--- WHAT YOU HAVE TO DO ---
Scan the material for the word "StoredName", then return every line where it appears.

--- SUPPLIED INFORMATION ---

(* ===== verification/WorkflowCapabilities.v ===== *)
(** * The capabilities of workflow runs

    [assistant/src/workflows/capabilities.ts], with the two predicates on tools
    it asks ([tools/side-effects.ts], [tools/execution-target.ts]): a run
    declares once which tools and host functions its leaves may use.  The
    contents of the tool registry are an argument. *)

From S2P Require Import Prelude JsMap JsText.

Definition SIDE_EFFECT_TOOLS : list string :=
  ["file_write"; "file_edit"; "host_file_write"; "host_file_edit"; "bash"; "host_bash"; "web_fetch";
   "document_create"; "document_update"; "document_delete"; "schedule_create"; "schedule_update";
   "schedule_delete"].

Definition isSideEffectTool (toolName : string) : bool := bool_decide (toolName ∈ SIDE_EFFECT_TOOLS).

Inductive ExecutionTarget := host | sandbox.

#[export] Instance ExecutionTarget_eq_dec : EqDecision ExecutionTarget.
Proof. solve_decision. Defined.

Record Tool := {
  tool_name : string;
  tool_executionTarget : option ExecutionTarget;
  tool_builtin : bool;               (* the implementation that ships *)
}.

Definition resolveExecutionTarget (t : Tool) : ExecutionTarget :=
  match tool_executionTarget t with
  | Some target => target
  | None =>
      if starts_with "host_" (tool_name t) || starts_with "computer_use_" (tool_name t) then host
      else sandbox
  end.

(** The tool registry: [getTool], [getToolOwner(name)?.kind] and
    [getCoreToolOverride]. *)
Record registry := {
  getTool : string → option Tool;
  owner_kind : string → option string;
  getCoreToolOverride : string → option Tool;
}.

(** ** Manifests *)

Definition WORKFLOW_READONLY_BASELINE : list string := ["file_read"; "file_list"; "recall"; "web_search"].
Definition WORKFLOW_FORBIDDEN_TOOLS : list string := ["subagent_spawn"; "run_workflow"; "manage_workflows"].

Record CapabilityManifest := {
  manifest_tools : list string;
  manifest_hostFunctions : list string;
  manifest_persona : bool;
}.

(** The blob in the column of a run: an entry of [tools] is a name, an object
    with or without a string [name], or something else; a field that is no array
    is [None]. *)
Inductive stored_tool := StoredName (name : string) | StoredTool (name : option string) | StoredOther.

Record stored_manifest := {
  stored_tools : option (list stored_tool);
  stored_hostFunctions : option (list (option string));
  stored_persona : bool;             (* obj.persona === true *)
}.

Definition stored_tool_name (t : stored_tool) : option string :=
  match t with StoredName n => Some n | StoredTool n => n | StoredOther => None end.

(** [normalizeCapabilityManifest(stored)]; [None] is no object. *)
Definition normalizeCapabilityManifest (stored : option stored_manifest) : CapabilityManifest :=
  match stored with
  | None => {| manifest_tools := []; manifest_hostFunctions := []; manifest_persona := false |}
  | Some obj => {|
      manifest_tools := match stored_tools obj with Some l => omap stored_tool_name l | None => [] end;
      manifest_hostFunctions := match stored_hostFunctions obj with Some l => omap id l | None => [] end;
      manifest_persona := stored_persona obj |}
  end.

(** What [start] writes for a declared manifest. *)
Definition stored_of (m : CapabilityManifest) : stored_manifest := {|
  stored_tools := Some (StoredName <$> manifest_tools m);
  stored_hostFunctions := Some (Some <$> manifest_hostFunctions m);
  stored_persona := manifest_persona m |}.

Definition manifestGrantsSideEffects (raw : option stored_manifest) : bool :=
  let m := normalizeCapabilityManifest raw in
  bool_decide (manifest_tools m ≠ []) || bool_decide (manifest_hostFunctions m ≠ []).

Definition callerOwnsWorkflowRun (run_conversation : option string) (caller_trust : string)
    (caller_conversation : string) : bool :=
  bool_decide (caller_trust = "guardian"%string) ||
  bool_decide (run_conversation = Some caller_conversation).

(** ** Resolution *)

Inductive resolution_error := unknown_tool | forbidden_tool | host_tool.

Record ResolvedCapabilities := {
  tools : list Tool;
  hostFunctions : list string;
  persona : bool;
}.

Section resolution.
Context (r : registry).

Definition resolveBaselineTool (name : string) : option Tool :=
  match owner_kind r name with
  | Some kind => if bool_decide (kind ≠ "default"%string) then getCoreToolOverride r name else getTool r name
  | None => getTool r name
  end.

(** The loop over the baseline, then the loop over the declared tools. *)
Definition add_baseline (resolved : jsmap string Tool) (name : string) : jsmap string Tool :=
  if bool_decide (name ∈ WORKFLOW_FORBIDDEN_TOOLS) then resolved
  else if isSideEffectTool name then resolved
  else match resolveBaselineTool name with
       | Some t => <[name := t]> resolved
       | None => resolved
       end.

Fixpoint add_declared (resolved : jsmap string Tool) (names : list string)
    : jsmap string Tool + resolution_error * string :=
  match names with
  | [] => inl resolved
  | name :: names =>
      match getTool r name with
      | None => inr (unknown_tool, name)
      | Some t =>
          if bool_decide (resolveExecutionTarget t = host) then inr (host_tool, name)
          else add_declared (<[name := t]> resolved) names
      end
  end.

Definition resolveCapabilities (m : CapabilityManifest)
    : ResolvedCapabilities + resolution_error * string :=
  match List.find (λ name, bool_decide (name ∈ WORKFLOW_FORBIDDEN_TOOLS)) (manifest_tools m) with
  | Some name => inr (forbidden_tool, name)
  | None =>
      match add_declared (foldl add_baseline ∅ WORKFLOW_READONLY_BASELINE) (manifest_tools m) with
      | inr e => inr e
      | inl resolved => inl {| tools := values resolved;
          hostFunctions := manifest_hostFunctions m; persona := manifest_persona m |}
      end
  end.

(** Where a granted tool comes from. *)
Definition from_baseline (name : string) (t : Tool) : Prop :=
  name ∈ WORKFLOW_READONLY_BASELINE ∧ isSideEffectTool name = false ∧
  name ∉ WORKFLOW_FORBIDDEN_TOOLS ∧ resolveBaselineTool name = Some t.

Definition from_manifest (m : CapabilityManifest) (name : string) (t : Tool) : Prop :=
  name ∈ manifest_tools m ∧ name ∉ WORKFLOW_FORBIDDEN_TOOLS ∧ getTool r name = Some t ∧
  resolveExecutionTarget t = sandbox.

Definition each_from (P : string → Tool → Prop) (resolved : jsmap string Tool) : Prop :=
  wf resolved ∧ ∀ name t, resolved !! name = Some t → P name t.

Lemma each_from_insert (P : string → Tool → Prop) resolved name t :
  each_from P resolved → P name t → each_from P (<[name := t]> resolved).
Proof.
  intros [Hw Hp] Ht. split; [by apply wf_insert|]. intros n u. rw lookup_insert.
  case_decide; [|apply Hp]. subst. by intros [= <-].
Qed.

Lemma baseline_each l resolved : (∀ n, n ∈ l → n ∈ WORKFLOW_READONLY_BASELINE) →
  each_from from_baseline resolved → each_from from_baseline (foldl add_baseline resolved l).
Proof.
  revert resolved. induction l as [|n l IH]; intros resolved Hl Hr; [done|]. simpl.
  apply IH; [intros x Hx; apply Hl; by right|]. unfold add_baseline.
  case_bool_decide as Hf; [done|]. destruct (isSideEffectTool n) eqn:Hs; [done|].
  destruct (resolveBaselineTool n) as [t|] eqn:Ht; [|done].
  apply each_from_insert; [done|]. split; [apply Hl; by left|done].
Qed.

Lemma declared_each (P : string → Tool → Prop) names resolved res : each_from P resolved →
  (∀ n t, n ∈ names → getTool r n = Some t → resolveExecutionTarget t = sandbox → P n t) →
  add_declared resolved names = inl res → each_from P res.
Proof.
  revert resolved. induction names as [|n names IH]; intros resolved Hr Hp; simpl.
  { by intros [= <-]. }
  destruct (getTool r n) as [t|] eqn:Ht; [|done]. case_bool_decide as Hh; [done|].
  apply IH; [|intros x u Hx; apply Hp; by right]. apply each_from_insert; [done|].
  apply Hp; [by left|done|]. by destruct (resolveExecutionTarget t).
Qed.

Lemma find_none (P : string → bool) l : List.find P l = None → ∀ x, x ∈ l → P x = false.
Proof.
  induction l as [|y l IH]; simpl; [by intros _ x ?%not_elem_of_nil|].
  destruct (P y) eqn:Hy; [done|]. intros Hf x [->|Hx]%elem_of_cons; [done|by apply IH].
Qed.

Lemma resolved_from m caps t : resolveCapabilities m = inl caps → t ∈ tools caps →
  ∃ name, from_baseline name t ∨ from_manifest m name t.
Proof.
  unfold resolveCapabilities. destruct (List.find _ _) eqn:Hfind; [done|].
  destruct (add_declared _ _) as [res|] eqn:Hd; [|done]. intros [= <-] Ht. simpl in Ht.
  assert (each_from (λ n t, from_baseline n t ∨ from_manifest m n t) res) as [Hw Hp].
  { eapply declared_each; [| |exact Hd].
    - destruct (baseline_each WORKFLOW_READONLY_BASELINE ∅) as [Hw Hb]; [done| |].
      + split; [apply wf_empty|]. intros n u. by rw lookup_empty.
      + split; [done|]. intros n u Hu. left. by apply Hb.
    - intros n u Hn Hu Hs. right. split; [done|]. split; [|done].
      apply (find_none _ _ Hfind) in Hn. by apply bool_decide_eq_false in Hn. }
  unfold values in Ht. apply list_elem_of_fmap in Ht as ([n u] & -> & Hin).
  exists n. apply Hp. by apply entry_lookup.
Qed.

(** The registry keeps what ships apart from what replaces it. *)
Definition registry_honest : Prop :=
  (∀ n t, getTool r n = Some t →
     owner_kind r n = None ∨ owner_kind r n = Some "default"%string → tool_builtin t = true) ∧
  (∀ n t, getCoreToolOverride r n = Some t → tool_builtin t = true).

(** Nothing is granted without consent.  Every tool of a run is one of
    the read-only baseline, has no side effects and is the implementation that
    ships, whatever the workspace registered under its name; or the manifest
    names it, and then it is neither forbidden nor a tool of the host.  A manifest
    that needs no approval at the launch grants only the first kind. *)
Theorem grants_are_consented raw caps t : registry_honest →
  resolveCapabilities (normalizeCapabilityManifest raw) = inl caps → t ∈ tools caps →
  ∃ name, name ∉ WORKFLOW_FORBIDDEN_TOOLS ∧
    (name ∈ WORKFLOW_READONLY_BASELINE ∧ isSideEffectTool name = false ∧ tool_builtin t = true ∨
     manifestGrantsSideEffects raw = true ∧ getTool r name = Some t ∧
       resolveExecutionTarget t = sandbox ∧
       name ∈ manifest_tools (normalizeCapabilityManifest raw)).
Proof.
  intros [Hlive Hcore] Hr [name [(Hb & Hs & Hf & Ht)|(Hm & Hf & Ht & Hx)]]%(resolved_from _ _ _ Hr);
    exists name; (split; [done|]); [left|right].
  - do 2 (split; [done|]). unfold resolveBaselineTool in Ht.
    destruct (owner_kind r name) as [k|] eqn:Hk; [|by apply (Hlive name); auto].
    case_bool_decide as Hd; [by eapply Hcore|]. apply (Hlive name); [done|]. right.
    congruence.
  - split; [|done]. unfold manifestGrantsSideEffects. apply orb_true_iff. left.
    apply bool_decide_eq_true. by intros Hn; rw Hn in Hm; apply not_elem_of_nil in Hm.
Qed.

(** The manifest that [start] stored is the one [resume] resolves. *)
Lemma stored_manifest_round_trip m : normalizeCapabilityManifest (Some (stored_of m)) = m.
Proof.
  destruct m as [t h p]. unfold normalizeCapabilityManifest, stored_of. simpl. f_equal.
  - induction t as [|x t IH]; [done|]. cbn. by f_equal.
  - induction h as [|x h IH]; [done|]. cbn. by f_equal.
Qed.
End resolution.

(** ** A registry *)

Definition sample_registry : registry := {|
  getTool n :=
    if bool_decide (n = "file_read"%string)
    then Some {| tool_name := "file_read"; tool_executionTarget := None; tool_builtin := false |}
    else if bool_decide (n = "bash"%string)
    then Some {| tool_name := "bash"; tool_executionTarget := None; tool_builtin := true |}
    else if bool_decide (n = "host_bash"%string)
    then Some {| tool_name := "host_bash"; tool_executionTarget := None; tool_builtin := true |}
    else None;
  owner_kind n := if bool_decide (n = "file_read"%string) then Some "workspace"%string
                  else Some "default"%string;
  getCoreToolOverride n :=
    if bool_decide (n = "file_read"%string)
    then Some {| tool_name := "file_read"; tool_executionTarget := None; tool_builtin := true |} else None |}.

Definition declares (l : list string) : CapabilityManifest :=
  {| manifest_tools := l; manifest_hostFunctions := []; manifest_persona := false |}.

Example resolution_samples :
  (λ l, match resolveCapabilities sample_registry (declares l) with
        | inl c => inl ((λ t, (tool_name t, tool_builtin t)) <$> tools c) | inr e => inr e end) <$>
    [[]; ["bash"]; ["bash"; "file_read"]; ["host_bash"]; ["run_workflow"]; ["nope"]]%string
  = [inl [("file_read", true)]; inl [("file_read", true); ("bash", true)];
     inl [("file_read", false); ("bash", true)]; inr (host_tool, "host_bash");
     inr (forbidden_tool, "run_workflow"); inr (unknown_tool, "nope")]%string.
Proof. by vm_compute. Qed.

Definition shipped_read : Tool :=
  {| tool_name := "file_read"; tool_executionTarget := None; tool_builtin := true |}.

Lemma grants_are_consented_witness :
  ∃ name, name ∉ WORKFLOW_FORBIDDEN_TOOLS ∧
    (name ∈ WORKFLOW_READONLY_BASELINE ∧ isSideEffectTool name = false ∧ tool_builtin shipped_read = true ∨
     manifestGrantsSideEffects None = true ∧ getTool sample_registry name = Some shipped_read ∧
       resolveExecutionTarget shipped_read = sandbox ∧
       name ∈ manifest_tools (normalizeCapabilityManifest None)).
Proof.
  eapply (grants_are_consented sample_registry None).
  - split; intros n t; simpl; unfold sample_registry; simpl; repeat case_bool_decide; intros; simplify_eq/=;
      naive_solver.
  - vm_compute. reflexivity.
  - simpl. by left.
Defined.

--- TASK ANSWER ---
Inductive stored_tool := StoredName (name : string) | StoredTool (name : option string) | StoredOther.
  match t with StoredName n => Some n | StoredTool n => n | StoredOther => None end.
  stored_tools := Some (StoredName <$> manifest_tools m);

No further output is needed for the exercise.